Twelve days before Christmas 2012 Mark Miles’ office on the 18th floor of the Chase Tower in Indianapolis is in boxes. Longtime executive assistant Linda Whitaker packs up awards and artwork while her boss stands in front of a colorful if quirky contemporary painting.

“My wife’s mother says she raised her to know better than to buy art like this,” Miles jokes with our photographer, who presses the shutter and asks him to move behind what remains of his desk. A large sign reading PARKING FOR SB 2012—a souvenir from the 2012 Super Bowl Miles led to the city—leans against the glass and his view of Lucas Oil Stadium. 

At 59 Miles is on the brink of perhaps the most challenging work he’s faced, leaving his post as CEO of the Central Indiana Corporate Partnership [CICP] to lead the Hulman Corporation. In two days he moves from a visionary group of Indiana leaders getting things done and work he’s called “the most rewarding of my life” to 16th Street and Georgetown and a company whose recent history is more about being torn apart.

But the day before taking the career equivalent of a jump out this 18th floor window to see if he can fly, Miles is welcoming and impeccably groomed, a professorial brown tweed sport jacket over his white shirt and print tie. He radiates calm, seeming to listen carefully, as if the interview is a project we’re working on together. 

“I try to deal with people straight, and candid, and relaxed,” he says.

“But doesn’t the pressure ever get to you?” I ask the man who worked on Richard Lugar’s campaign as a Wabash sophomore, ran Dan Quayle’s legendary defeat of Democrat Birch Bayh for the Senate, helped transform Indianapolis into the “amateur sports capital of the world” when he organized the Pan Am Games for the city in 1987, corralled the hot tempers and big egos of professional tennis as CEO of the Association of Tennis Professionals, and now steps into the hornet’s nest that is the Hulman Corporation and the Indy Racing League.

He smiles.

“If you can’t handle lots of balls in the air at the same time and pressure and crisis, you ought not to do this. It’s not like I go home and I’m a mess because of a problem. I work a lot—I’ll probably go home today and do email until 11 at night. But I sleep like a baby.”

 

Stripping Off the Insulation
“It was great. There was a new crisis all the time. Man, it was a lot of fun.”

Miles is talking about his stint as Eli Lilly and Company’s executive director of corporate relations, but the words fit almost every job he’s taken.

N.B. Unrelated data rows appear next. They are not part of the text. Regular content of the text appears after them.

(* ===== verification/ChannelRefinement.v ===== *)
(** The Privacy Channel as a specification: an abstract machine with a ledger of amounts and two
    bindings, which knows no guard, no depth, no stored supply, no time to live and no asset, and
    the simulation of the contract by it.

    Ownership is left out of the machine: it belongs to the access-control library, and an asset
    may hand it over in the middle of a transfer.  A call that fails leaves no trace. *)
From S2P Require Import Prelude Errors Host Primitives Storage HostAuth UtxoCore Channel.
From S2P Require Import ChannelSpec.

(** ** The abstract machine *)

Section machine.
Context `{Ownable} `{!ConditionXdr}.
Implicit Types (op : ChannelOperation).

Record AbsChannel := mkAbsChannel {
  abs_ledger : Ledger;
  abs_auth : Address;
  abs_asset : Address;
}.
Implicit Types (a : AbsChannel).

Definition abs_init (auth_contract asset : Address) : AbsChannel := mkAbsChannel ∅ auth_contract asset.

(** What the supply is, seen from the ledger. *)
Definition abs_supply a : Z := total_unspent (abs_ledger a).

(** When an operation may be executed, and its effect. *)
Definition abs_enabled a op : Prop :=
  op_valid op ∧
  spendable (abs_ledger a) ((op_spend op).*1) ∧ creatable (abs_ledger a) (op_create op) ∧
  external_total (op_deposit op) + spent_total (abs_ledger a) ((op_spend op).*1)
    = created_total (op_create op) + external_total (op_withdraw op).

Definition abs_execute a op : AbsChannel :=
  mkAbsChannel (bundle_ledger (abs_ledger a) ((op_spend op).*1) (op_create op))
    (abs_auth a) (abs_asset a).

(** A step: a call, its answer, and the state it leads to. *)
Inductive abs_step a : ChannelCall → ChannelRet → AbsChannel → Prop :=
  | abs_transact op : abs_enabled a op → abs_step a (CcTransact op) RetUnit (abs_execute a op)
  | abs_set_admin new : abs_step a (CcSetAdmin new) RetUnit a
  | abs_accept_admin : abs_step a CcAcceptAdmin RetUnit a
  | abs_upgrade h : abs_step a (CcUpgrade h) RetUnit a
  | abs_utxo_balance u :
      abs_step a (CcUtxoBalance u) (RetInt (ledger_balance (Store.utxo_key u) (abs_ledger a))) a
  | abs_utxo_balances us :
      abs_step a (CcUtxoBalances us)
        (RetInts ((λ u, ledger_balance (Store.utxo_key u) (abs_ledger a)) <$> us)) a
  | abs_query_admin owner : abs_step a CcAdmin (RetAddress owner) a
  | abs_query_auth : abs_step a CcAuth (RetAddress (abs_auth a)) a
  | abs_query_asset : abs_step a CcAsset (RetAddress (abs_asset a)) a
  | abs_query_supply : abs_step a CcSupply (RetInt (abs_supply a)) a.

Inductive abs_trace a : list (ChannelCall * ChannelRet) → AbsChannel → Prop :=
  | abs_trace_nil : abs_trace a [] a
  | abs_trace_snoc l a1 c r a2 :
      abs_trace a l a1 → abs_step a1 c r a2 → abs_trace a (l ++ [(c, r)]) a2.
End machine.

(** ** The contract's traces, and how its states represent the machine's *)

Section traces.
Context `{Ownable} `{!ConditionXdr} {X : Type} `{!HostAuth X} `{!Asset X}.

(** Calls that return, with their answers, after the deployment; between two of them the
    outside world is arbitrary. *)
Inductive channel_trace (admin auth_contract asset : Address) :
    list (ChannelCall * ChannelRet) → ChannelState → Prop :=
  | trace_deploy e live (x x' : X) s :
      PrivacyChannelContract.__constructor e admin auth_contract asset (channel_init live, x)
      = Ok (tt, (s, x')) →
      channel_trace admin auth_contract asset [] s
  | trace_call l depth e c (x x' : X) r s s' :
      channel_trace admin auth_contract asset l s → 1 ≤ min_temporary_ttl e →
      PrivacyChannelContract.channel_call depth e c (s, x) = Ok (r, (s', x')) →
      channel_trace admin auth_contract asset (l ++ [(c, r)]) s'.

Definition represents (s : ChannelState) (a : AbsChannel) : Prop :=
  ch_ledger s = abs_ledger a ∧ ch_total_supply s = abs_supply a ∧
  us_auth (ch_utxo s) = Some (abs_auth a) ∧ ch_asset s = Some (abs_asset a) ∧
  ch_temporary s !! PrivacyChannelContract.REENTRANCY_GUARD = None.
End traces.

(** ** Lemmas *)

Section simulation.
Context `{Ownable} `{!SdkLaws} `{!ConditionXdr} `{!ConditionXdrLaws} {X : Type} `{!HostAuth X}
  `{!Asset X}.
Implicit Types (e : Env) (s : ChannelState) (x : X) (a : AbsChannel).
Import PrivacyChannelContract.

Lemma represents_frame s s' a : same_funds s s' → represents s a → represents s' a.
Proof.
  intros (HL & Hs & Ha & Hau & Ht & _). unfold represents, ch_total_supply.
  by rewrite HL, Hs, Ha, Hau, Ht.
Qed.

(** The deployed channel is the initial state. *)
Lemma deploy_represents e admin auth_contract asset live x s x' :
  __constructor e admin auth_contract asset (channel_init live, x) = Ok (tt, (s, x')) →
  represents s (abs_init auth_contract asset).
Proof.
  intros Hrun. unfold __constructor in Hrun.
  apply M_bind_Ok in Hrun as (v1 & [s1 x1] & Hown & Hrun).
  apply M_bind_Ok in Hrun as (v2 & [s2 x2] & (o & _ & ->)%channel_own_call_Ok & Hrun).
  apply M_bind_Ok in Hrun as (v3 & [s3 x3] & [(us & ->%modify_Ok & ->)%on_utxo_Ok ->]%on_fst_Ok & Hrun).
  apply M_bind_Ok in Hrun as (v4 & [s4 x4] & [->%modify_Ok ->]%on_fst_Ok & Hrun).
  apply on_fst_Ok in Hrun as [[live' ->]%channel_bump_Ok ->].
  apply on_fst_Ok in Hown as [Hown ->].
  apply M_bind_Ok in Hown as (v & t & [-> ->]%get_state_Ok & Hown).
  apply M_bind_Ok in Hown as (v' & t' & [_ <-]%lift_Ok & ->%put_state_Ok).
  unfold represents, abs_supply, ch_ledger, ledger_of, amounts, ch_total_supply. simpl.
  by rewrite fmap_empty.
Qed.

(** Every call that returns is a step. *)
Lemma call_simulated d e c s x r s' x' a :
  1 ≤ min_temporary_ttl e → represents s a →
  channel_call d e c (s, x) = Ok (r, (s', x')) →
  ∃ a', abs_step a c r a' ∧ represents s' a'.
Proof.
  intros Hmin Hrep Hrun. destruct c as [op|new| |h|u|us| | | |].
  2-10: pose proof Hrun as Hf%quiet_call; [|done]; exists a;
    (split; [|by eapply represents_frame]);
    destruct Hrep as (HL & Hs & Hau & Has & _);
    destruct d; cbn [channel_call] in Hrun; rewrite ?unit_ret_Ok, ?on_fst_ret_Ok in Hrun.
  2-7: destruct Hrun as [_ ->]; constructor.
  2,3: destruct Hrun as (b & [-> _]%utxo_balance_frame & -> & _); rewrite HL; constructor.
  2,3: destruct Hrun as (b & [-> _]%utxo_balances_frame & -> & _); rewrite HL; constructor.
  2,3: destruct Hrun as (b & _ & -> & _); constructor.
  2,3: destruct Hrun as (b & [Hb _]%auth_frame & -> & _); simplify_eq; constructor.
  2,3: destruct Hrun as (b & [Hb _]%read_asset_Ok & -> & _); simplify_eq; constructor.
  2,3: destruct Hrun as (b & [-> _]%read_supply_Ok & -> & _); rewrite Hs; constructor.
  destruct d as [|d]; [done|]. cbn [channel_call] in Hrun. apply unit_ret_Ok in Hrun as [Hrun ->].
  apply transact_Ok in Hrun as (_ & Hv & Hsp & Hcr & Hbal & _ & _ & HL' & Hsup & Ha & Hau' & _ & Ht & _);
    [|done]. destruct Hrep as (HL & Hs & Hau & Has & _).
  exists (abs_execute a op). split; [constructor; unfold abs_enabled; by rewrite <- HL|].
  unfold represents, abs_supply, abs_execute in *. simpl.
  rewrite HL', Hsup, Ha, Hau', Hs, <- HL, (bundle_total _ _ _ Hsp Hcr). split_and!; done || lia.
Qed.

(** Whole histories, by induction on their calls. *)
Lemma trace_simulated admin auth_contract asset l s :
  channel_trace (X:=X) admin auth_contract asset l s →
  ∃ a, abs_trace (abs_init auth_contract asset) l a ∧ represents s a.
Proof.
  induction 1 as [e live x x' s Hrun|l d e c x x' r s s' _ (a & Hl & Hrep) Hmin Hrun].
  - exists (abs_init auth_contract asset). split; [constructor | by eapply deploy_represents].
  - destruct (call_simulated _ _ _ _ _ _ _ _ _ Hmin Hrep Hrun) as (a' & Hstep & Hrep').
    exists a'. split; [by econstructor | done].
Qed.
End simulation.

(** ** Properties *)

(** C11. The channel refines its specification: whatever is called, by whom and with whatever asset,
    the calls that return and their answers are a trace of the abstract machine from its initial
    state, and the state reached represents the machine's.  So the ledger changes only by
    executing operations that are enabled, and every query answers from the abstract state: the
    balances, the bindings, and as the supply the sum of the unspent outputs. *)
Theorem channel_refines_machine `{Ownable} `{!SdkLaws} `{!ConditionXdr} `{!ConditionXdrLaws} {X}
    `{!HostAuth X} `{!Asset X} (admin auth_contract asset : Address)
    (l : list (ChannelCall * ChannelRet)) (s : ChannelState)
    (Htrace : channel_trace (X:=X) admin auth_contract asset l s) :
  ∃ a, abs_trace (abs_init auth_contract asset) l a ∧ represents s a.
Proof. by eapply trace_simulated. Qed.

“For me, adrenaline is getting things done,” he says.

The Wabash classroom wasn’t exactly his cup of Red Bull.

“I was a relatively unmotivated college student at Wabash,” Miles told the Indianapolis Business Journal in 2011.

His Wabash years were formative, but much of that formation occurred way off campus. He had planned to become a lawyer—an aspiration he’s sidetracked for 40 years. 

“I had thought it would be the best path to the civic engagement I was interested in.”

That interest had surfaced when Miles was in grade school.

“I was mesmerized by President Kennedy. A friend of mine and I took a bus from School 70 downtown to stuff envelopes for Birch Bayh. Even at an early age, I thought things like that were cool.”

But at Wabash, the College’s “raucous community spirit” took center stage. 

“Some of us at Wabash, including me, overdid it on the social side, but that’s not all bad. Stripping off the insulation—living life to the fullest. In a way, that’s the Wabash message.

“The pitch that I remember when I was a student was, ‘Work hard, play hard.’ I was, ‘Play hard, then catch up fast.’”

The exception: Professor Ed McLean’s Constitutional Law class.

“I actually did fairly well there. I remember him saying, ‘God, I wish I could make you work harder.’ And he did make me work harder.”

So did the summer of 1973. Miles’ father worked at Eli Lilly and helped him score a summer job cleaning floors, vats, and equipment in the liquid and ointment manufacturing plant. Good money to help pay for his Wabash education. 

“I didn’t mind the work; it was just mind-numbingly boring.”

When he complained to his older sister, she mentioned him to her friend, Deborah Daniels, who told Miles, “Go see my brother. He’ll give you something to do.”

So he approached former Indiana Governor Mitch Daniels, then a recent Princeton grad and working on Richard Lugar’s first campaign for the U.S. Senate in 1974.

“Give me something interesting to do and don’t worry about paying me,” Miles told him. “I can live at home.”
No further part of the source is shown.